SOURCE MATERIAL:
<<<<
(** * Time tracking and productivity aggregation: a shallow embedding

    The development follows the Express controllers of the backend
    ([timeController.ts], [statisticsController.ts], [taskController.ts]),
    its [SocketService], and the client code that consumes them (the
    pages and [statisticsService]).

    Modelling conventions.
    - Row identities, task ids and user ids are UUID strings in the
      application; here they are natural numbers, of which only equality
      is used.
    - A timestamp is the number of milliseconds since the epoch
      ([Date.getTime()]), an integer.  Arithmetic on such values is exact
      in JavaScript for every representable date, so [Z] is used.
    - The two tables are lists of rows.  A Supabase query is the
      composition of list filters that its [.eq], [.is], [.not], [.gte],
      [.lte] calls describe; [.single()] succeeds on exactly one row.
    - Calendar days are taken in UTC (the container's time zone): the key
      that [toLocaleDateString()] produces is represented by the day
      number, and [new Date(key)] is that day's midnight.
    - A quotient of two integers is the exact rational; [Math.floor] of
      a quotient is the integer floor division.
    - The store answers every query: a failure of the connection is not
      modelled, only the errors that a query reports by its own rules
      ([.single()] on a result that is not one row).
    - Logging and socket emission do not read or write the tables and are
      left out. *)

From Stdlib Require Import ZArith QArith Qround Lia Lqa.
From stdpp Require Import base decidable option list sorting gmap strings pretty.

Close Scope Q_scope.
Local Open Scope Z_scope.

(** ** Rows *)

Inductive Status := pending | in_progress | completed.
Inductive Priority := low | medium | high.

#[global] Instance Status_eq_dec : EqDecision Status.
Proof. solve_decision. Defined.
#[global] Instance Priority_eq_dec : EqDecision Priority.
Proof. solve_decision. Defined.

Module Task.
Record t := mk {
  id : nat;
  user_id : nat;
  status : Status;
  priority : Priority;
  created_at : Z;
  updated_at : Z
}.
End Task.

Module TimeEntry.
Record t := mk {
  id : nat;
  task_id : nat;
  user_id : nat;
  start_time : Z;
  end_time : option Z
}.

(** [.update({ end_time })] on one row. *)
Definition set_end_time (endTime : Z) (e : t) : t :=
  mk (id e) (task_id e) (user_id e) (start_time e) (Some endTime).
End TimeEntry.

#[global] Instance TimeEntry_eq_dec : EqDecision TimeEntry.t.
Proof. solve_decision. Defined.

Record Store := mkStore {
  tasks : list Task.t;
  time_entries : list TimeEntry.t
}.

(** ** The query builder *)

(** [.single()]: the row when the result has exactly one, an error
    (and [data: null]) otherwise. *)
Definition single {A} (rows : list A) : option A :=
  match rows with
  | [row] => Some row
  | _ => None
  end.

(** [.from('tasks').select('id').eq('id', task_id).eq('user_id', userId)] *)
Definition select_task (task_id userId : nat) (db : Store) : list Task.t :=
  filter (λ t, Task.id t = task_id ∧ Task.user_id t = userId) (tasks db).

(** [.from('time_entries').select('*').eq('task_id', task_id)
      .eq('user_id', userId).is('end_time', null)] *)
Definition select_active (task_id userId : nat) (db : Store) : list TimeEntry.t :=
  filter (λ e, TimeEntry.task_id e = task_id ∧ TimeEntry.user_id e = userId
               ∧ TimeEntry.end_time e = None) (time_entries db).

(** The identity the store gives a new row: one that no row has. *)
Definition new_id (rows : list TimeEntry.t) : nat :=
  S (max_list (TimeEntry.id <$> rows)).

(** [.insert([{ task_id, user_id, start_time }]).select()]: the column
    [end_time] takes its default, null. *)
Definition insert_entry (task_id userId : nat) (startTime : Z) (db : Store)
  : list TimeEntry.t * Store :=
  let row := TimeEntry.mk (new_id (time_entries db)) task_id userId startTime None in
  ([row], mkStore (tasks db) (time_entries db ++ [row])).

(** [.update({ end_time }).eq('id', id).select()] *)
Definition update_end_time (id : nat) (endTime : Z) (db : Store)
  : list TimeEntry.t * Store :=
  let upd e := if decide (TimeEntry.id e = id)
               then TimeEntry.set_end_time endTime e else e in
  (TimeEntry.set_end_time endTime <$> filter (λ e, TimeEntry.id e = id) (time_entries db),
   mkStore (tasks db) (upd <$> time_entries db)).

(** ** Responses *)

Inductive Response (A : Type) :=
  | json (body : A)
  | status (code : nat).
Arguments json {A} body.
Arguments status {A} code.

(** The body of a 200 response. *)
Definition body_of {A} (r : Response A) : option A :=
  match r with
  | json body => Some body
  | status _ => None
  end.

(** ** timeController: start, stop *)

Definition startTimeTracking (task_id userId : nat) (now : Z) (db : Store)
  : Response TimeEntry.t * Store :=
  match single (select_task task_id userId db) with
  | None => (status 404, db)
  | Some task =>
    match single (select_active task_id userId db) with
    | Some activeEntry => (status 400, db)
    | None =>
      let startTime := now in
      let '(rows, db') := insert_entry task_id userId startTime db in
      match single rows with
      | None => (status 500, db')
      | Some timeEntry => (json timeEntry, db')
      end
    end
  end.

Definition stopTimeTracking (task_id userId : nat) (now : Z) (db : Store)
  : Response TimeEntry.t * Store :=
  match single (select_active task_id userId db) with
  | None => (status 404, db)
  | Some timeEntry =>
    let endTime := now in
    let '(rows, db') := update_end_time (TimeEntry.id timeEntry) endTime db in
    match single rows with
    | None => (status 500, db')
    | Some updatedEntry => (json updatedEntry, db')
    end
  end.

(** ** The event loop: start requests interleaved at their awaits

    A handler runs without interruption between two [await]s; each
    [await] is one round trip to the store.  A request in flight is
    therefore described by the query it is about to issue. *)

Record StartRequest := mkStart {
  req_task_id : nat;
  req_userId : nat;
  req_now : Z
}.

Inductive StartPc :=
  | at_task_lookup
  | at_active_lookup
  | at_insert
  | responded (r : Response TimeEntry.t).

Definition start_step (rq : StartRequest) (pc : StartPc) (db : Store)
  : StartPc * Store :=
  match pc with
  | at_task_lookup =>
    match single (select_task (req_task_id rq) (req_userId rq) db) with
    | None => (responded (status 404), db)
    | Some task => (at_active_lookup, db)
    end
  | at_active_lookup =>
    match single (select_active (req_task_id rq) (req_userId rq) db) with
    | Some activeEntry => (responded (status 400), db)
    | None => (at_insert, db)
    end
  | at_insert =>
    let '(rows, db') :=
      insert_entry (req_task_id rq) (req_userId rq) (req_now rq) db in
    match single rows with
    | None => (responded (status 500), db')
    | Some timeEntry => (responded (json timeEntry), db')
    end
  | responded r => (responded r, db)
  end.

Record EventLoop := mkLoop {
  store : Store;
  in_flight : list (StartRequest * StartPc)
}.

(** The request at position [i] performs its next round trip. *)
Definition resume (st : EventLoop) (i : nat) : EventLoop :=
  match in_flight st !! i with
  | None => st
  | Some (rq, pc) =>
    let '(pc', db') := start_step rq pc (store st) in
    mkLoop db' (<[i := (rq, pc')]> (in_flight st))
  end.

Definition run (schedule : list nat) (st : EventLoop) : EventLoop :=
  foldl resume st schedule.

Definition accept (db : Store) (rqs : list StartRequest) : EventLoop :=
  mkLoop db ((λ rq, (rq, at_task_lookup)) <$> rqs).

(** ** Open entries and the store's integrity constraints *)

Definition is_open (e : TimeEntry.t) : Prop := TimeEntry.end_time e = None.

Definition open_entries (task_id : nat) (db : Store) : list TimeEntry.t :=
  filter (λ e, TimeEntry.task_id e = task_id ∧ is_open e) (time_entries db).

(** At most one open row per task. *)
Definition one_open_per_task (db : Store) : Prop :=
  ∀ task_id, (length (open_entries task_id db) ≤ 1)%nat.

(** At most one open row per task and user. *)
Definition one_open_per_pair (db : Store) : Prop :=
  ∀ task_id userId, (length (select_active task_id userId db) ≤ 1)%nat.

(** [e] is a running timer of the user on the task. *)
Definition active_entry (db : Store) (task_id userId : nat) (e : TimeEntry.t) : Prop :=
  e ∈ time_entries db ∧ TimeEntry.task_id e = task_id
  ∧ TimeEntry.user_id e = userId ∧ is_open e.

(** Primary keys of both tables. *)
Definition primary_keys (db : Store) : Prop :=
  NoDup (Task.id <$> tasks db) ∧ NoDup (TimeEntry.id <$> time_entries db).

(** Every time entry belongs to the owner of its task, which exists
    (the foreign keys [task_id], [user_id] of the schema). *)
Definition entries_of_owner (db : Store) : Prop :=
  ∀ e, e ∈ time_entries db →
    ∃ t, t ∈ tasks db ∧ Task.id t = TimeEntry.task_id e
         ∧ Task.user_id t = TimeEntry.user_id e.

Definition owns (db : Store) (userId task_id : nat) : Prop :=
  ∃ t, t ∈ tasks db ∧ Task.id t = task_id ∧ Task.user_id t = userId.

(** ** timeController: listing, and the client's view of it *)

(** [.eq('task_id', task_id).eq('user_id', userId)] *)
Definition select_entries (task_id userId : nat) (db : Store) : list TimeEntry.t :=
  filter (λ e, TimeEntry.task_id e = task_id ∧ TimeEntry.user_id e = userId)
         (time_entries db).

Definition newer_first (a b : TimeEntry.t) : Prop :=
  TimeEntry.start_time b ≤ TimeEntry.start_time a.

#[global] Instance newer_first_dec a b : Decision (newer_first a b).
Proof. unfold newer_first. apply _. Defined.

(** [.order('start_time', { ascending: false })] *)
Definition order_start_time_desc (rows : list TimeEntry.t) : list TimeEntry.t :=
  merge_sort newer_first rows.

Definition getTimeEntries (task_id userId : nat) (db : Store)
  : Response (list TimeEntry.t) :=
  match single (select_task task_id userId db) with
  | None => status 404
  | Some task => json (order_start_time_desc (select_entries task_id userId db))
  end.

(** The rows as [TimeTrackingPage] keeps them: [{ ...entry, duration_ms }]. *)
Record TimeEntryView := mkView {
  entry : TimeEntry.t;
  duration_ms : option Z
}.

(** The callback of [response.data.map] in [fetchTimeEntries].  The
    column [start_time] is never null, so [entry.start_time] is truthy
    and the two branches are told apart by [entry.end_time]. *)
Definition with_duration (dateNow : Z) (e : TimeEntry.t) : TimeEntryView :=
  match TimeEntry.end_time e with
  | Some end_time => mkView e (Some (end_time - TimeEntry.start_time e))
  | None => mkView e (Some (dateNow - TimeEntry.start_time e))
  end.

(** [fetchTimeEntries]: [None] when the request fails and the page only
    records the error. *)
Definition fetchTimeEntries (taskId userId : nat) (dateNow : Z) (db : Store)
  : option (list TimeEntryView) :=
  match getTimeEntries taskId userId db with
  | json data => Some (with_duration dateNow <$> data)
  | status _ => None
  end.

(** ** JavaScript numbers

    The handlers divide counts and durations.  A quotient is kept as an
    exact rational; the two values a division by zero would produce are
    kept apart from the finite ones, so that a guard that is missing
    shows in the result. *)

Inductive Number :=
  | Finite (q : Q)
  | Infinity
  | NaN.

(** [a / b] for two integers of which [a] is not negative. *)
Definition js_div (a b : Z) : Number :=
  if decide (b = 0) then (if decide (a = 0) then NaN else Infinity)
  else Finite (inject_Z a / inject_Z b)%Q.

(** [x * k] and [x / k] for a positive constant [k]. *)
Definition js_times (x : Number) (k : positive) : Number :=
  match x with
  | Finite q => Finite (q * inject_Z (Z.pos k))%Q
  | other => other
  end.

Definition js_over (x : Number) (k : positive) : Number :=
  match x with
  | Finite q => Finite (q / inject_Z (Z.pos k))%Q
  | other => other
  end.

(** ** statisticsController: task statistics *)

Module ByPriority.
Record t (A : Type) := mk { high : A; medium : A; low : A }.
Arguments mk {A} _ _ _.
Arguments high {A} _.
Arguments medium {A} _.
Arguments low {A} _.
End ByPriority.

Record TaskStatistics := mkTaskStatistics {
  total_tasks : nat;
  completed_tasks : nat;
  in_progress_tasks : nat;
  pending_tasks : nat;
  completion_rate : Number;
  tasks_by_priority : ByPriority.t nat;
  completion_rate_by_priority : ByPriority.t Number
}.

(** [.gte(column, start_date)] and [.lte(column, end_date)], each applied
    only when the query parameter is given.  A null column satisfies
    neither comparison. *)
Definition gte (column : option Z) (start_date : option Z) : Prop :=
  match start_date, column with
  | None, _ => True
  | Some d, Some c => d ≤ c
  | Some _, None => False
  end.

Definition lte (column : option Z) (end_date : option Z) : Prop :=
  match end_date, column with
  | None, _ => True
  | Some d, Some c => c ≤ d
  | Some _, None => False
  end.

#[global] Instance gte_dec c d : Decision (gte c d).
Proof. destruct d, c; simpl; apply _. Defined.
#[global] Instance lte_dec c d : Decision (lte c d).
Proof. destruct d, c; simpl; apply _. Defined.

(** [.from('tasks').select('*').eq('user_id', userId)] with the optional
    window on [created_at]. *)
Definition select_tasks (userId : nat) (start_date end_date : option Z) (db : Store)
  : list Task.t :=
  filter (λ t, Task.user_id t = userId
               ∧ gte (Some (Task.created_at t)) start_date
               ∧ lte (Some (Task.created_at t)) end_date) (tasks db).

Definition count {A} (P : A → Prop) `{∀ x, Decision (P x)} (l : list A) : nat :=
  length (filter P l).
>>>>
<<<<
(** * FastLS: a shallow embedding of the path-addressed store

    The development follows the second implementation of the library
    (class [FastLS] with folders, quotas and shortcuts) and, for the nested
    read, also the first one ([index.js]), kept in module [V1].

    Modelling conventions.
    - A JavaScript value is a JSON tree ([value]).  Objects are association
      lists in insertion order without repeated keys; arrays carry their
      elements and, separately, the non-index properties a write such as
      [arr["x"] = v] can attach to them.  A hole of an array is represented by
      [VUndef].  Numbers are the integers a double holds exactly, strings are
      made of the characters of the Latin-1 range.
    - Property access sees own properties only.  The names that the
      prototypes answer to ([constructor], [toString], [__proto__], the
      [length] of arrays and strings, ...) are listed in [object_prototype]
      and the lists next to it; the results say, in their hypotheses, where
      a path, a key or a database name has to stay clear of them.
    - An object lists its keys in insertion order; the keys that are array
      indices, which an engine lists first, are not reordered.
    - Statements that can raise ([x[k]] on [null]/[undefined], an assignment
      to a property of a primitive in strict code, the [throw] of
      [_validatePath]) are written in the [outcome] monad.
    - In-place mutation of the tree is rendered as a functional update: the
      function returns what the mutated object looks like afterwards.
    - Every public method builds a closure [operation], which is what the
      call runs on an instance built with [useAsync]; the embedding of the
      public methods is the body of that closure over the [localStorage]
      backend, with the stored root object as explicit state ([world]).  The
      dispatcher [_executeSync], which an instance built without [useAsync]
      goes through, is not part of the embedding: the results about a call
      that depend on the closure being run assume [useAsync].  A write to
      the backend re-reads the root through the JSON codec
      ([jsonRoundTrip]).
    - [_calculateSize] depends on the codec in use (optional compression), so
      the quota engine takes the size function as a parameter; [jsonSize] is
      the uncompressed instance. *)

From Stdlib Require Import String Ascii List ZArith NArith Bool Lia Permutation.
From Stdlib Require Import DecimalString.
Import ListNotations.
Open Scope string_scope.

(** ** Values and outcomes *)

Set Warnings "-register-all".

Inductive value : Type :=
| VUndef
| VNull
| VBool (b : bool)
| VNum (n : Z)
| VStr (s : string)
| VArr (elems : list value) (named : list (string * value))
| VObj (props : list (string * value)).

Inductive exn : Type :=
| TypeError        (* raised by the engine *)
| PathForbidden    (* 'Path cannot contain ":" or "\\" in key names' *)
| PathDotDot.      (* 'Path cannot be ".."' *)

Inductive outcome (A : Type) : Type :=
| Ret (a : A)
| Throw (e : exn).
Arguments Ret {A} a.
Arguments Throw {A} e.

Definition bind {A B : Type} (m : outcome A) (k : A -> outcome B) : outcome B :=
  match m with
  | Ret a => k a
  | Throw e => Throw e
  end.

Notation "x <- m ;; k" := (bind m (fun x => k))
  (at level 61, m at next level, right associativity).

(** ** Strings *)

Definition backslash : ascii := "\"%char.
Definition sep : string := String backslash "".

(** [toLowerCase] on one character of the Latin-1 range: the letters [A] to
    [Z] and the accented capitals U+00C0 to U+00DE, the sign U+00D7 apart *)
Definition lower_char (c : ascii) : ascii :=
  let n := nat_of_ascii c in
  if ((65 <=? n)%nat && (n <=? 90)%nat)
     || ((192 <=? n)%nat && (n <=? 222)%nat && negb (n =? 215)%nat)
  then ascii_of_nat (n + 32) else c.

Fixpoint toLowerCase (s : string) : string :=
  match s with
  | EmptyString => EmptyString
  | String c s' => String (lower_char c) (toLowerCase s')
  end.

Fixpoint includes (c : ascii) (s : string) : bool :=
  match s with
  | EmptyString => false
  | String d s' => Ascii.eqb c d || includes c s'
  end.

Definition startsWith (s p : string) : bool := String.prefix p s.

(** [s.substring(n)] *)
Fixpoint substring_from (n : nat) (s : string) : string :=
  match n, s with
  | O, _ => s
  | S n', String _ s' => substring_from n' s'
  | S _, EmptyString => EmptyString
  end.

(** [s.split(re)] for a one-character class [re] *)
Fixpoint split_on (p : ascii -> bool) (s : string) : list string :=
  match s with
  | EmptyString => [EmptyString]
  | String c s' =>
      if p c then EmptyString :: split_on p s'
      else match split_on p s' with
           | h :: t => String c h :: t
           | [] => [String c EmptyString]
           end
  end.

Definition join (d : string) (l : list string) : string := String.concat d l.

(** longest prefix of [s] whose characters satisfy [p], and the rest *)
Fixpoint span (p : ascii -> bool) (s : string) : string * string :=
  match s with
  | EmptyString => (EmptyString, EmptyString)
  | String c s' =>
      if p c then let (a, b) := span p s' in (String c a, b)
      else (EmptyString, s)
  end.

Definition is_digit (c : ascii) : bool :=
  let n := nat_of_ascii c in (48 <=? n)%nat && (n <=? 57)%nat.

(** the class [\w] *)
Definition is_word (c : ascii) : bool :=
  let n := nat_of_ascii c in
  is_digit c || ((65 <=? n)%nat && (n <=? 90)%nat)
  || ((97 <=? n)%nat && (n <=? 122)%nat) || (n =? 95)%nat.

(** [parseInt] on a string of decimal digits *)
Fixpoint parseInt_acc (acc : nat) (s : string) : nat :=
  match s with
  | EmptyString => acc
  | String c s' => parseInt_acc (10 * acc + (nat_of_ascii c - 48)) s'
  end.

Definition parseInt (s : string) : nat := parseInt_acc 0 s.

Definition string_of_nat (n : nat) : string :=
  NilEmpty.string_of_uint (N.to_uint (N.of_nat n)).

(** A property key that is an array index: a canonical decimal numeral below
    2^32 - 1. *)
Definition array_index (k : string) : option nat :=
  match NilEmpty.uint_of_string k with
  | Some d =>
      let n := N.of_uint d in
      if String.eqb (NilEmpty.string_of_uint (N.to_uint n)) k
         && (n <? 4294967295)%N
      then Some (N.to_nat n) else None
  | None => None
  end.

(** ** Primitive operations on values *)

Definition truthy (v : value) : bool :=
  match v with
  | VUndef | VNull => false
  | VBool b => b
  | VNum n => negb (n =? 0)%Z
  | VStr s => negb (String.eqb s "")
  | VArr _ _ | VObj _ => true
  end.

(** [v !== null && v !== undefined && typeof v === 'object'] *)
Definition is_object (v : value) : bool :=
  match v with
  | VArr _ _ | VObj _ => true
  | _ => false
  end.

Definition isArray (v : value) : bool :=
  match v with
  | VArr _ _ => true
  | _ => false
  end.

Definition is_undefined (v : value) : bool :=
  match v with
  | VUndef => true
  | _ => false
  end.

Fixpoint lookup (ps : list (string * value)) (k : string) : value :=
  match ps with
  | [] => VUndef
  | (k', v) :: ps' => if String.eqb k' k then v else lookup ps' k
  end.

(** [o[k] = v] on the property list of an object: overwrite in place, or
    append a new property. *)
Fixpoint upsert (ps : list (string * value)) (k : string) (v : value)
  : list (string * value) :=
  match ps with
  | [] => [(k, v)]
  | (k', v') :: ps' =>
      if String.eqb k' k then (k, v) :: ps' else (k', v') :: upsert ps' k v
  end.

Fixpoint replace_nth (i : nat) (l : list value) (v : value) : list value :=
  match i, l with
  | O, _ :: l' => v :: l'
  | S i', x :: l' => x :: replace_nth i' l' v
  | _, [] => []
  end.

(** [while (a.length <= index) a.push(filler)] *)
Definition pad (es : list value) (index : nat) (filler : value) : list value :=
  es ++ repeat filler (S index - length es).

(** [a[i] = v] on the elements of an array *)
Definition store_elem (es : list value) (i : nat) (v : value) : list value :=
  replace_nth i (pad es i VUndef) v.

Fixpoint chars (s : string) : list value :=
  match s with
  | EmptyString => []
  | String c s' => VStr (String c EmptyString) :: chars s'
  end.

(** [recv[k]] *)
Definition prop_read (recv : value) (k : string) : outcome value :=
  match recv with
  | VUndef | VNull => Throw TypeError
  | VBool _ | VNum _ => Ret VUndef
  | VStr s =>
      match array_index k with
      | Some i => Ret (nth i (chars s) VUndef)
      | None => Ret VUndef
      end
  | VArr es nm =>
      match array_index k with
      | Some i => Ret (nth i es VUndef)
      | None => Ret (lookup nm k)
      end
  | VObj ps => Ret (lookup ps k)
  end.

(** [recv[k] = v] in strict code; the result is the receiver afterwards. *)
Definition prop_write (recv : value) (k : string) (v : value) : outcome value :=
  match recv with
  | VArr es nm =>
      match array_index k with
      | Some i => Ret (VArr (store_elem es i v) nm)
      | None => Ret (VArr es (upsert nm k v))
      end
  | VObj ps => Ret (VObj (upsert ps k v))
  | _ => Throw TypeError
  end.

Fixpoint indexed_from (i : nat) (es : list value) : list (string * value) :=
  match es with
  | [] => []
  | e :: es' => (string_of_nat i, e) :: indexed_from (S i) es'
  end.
>>>>
THE TASK: From the data above, output only the lines between the line containing "(n =? 215)%nat)" and the line containing "(** longest prefix", inclusive, exactly as written.

SOLVED PROBLEM:
     || ((192 <=? n)%nat && (n <=? 222)%nat && negb (n =? 215)%nat)
  then ascii_of_nat (n + 32) else c.

Fixpoint toLowerCase (s : string) : string :=
  match s with
  | EmptyString => EmptyString
  | String c s' => String (lower_char c) (toLowerCase s')
  end.

Fixpoint includes (c : ascii) (s : string) : bool :=
  match s with
  | EmptyString => false
  | String d s' => Ascii.eqb c d || includes c s'
  end.

Definition startsWith (s p : string) : bool := String.prefix p s.

(** [s.substring(n)] *)
Fixpoint substring_from (n : nat) (s : string) : string :=
  match n, s with
  | O, _ => s
  | S n', String _ s' => substring_from n' s'
  | S _, EmptyString => EmptyString
  end.

(** [s.split(re)] for a one-character class [re] *)
Fixpoint split_on (p : ascii -> bool) (s : string) : list string :=
  match s with
  | EmptyString => [EmptyString]
  | String c s' =>
      if p c then EmptyString :: split_on p s'
      else match split_on p s' with
           | h :: t => String c h :: t
           | [] => [String c EmptyString]
           end
  end.

Definition join (d : string) (l : list string) : string := String.concat d l.

(** longest prefix of [s] whose characters satisfy [p], and the rest *)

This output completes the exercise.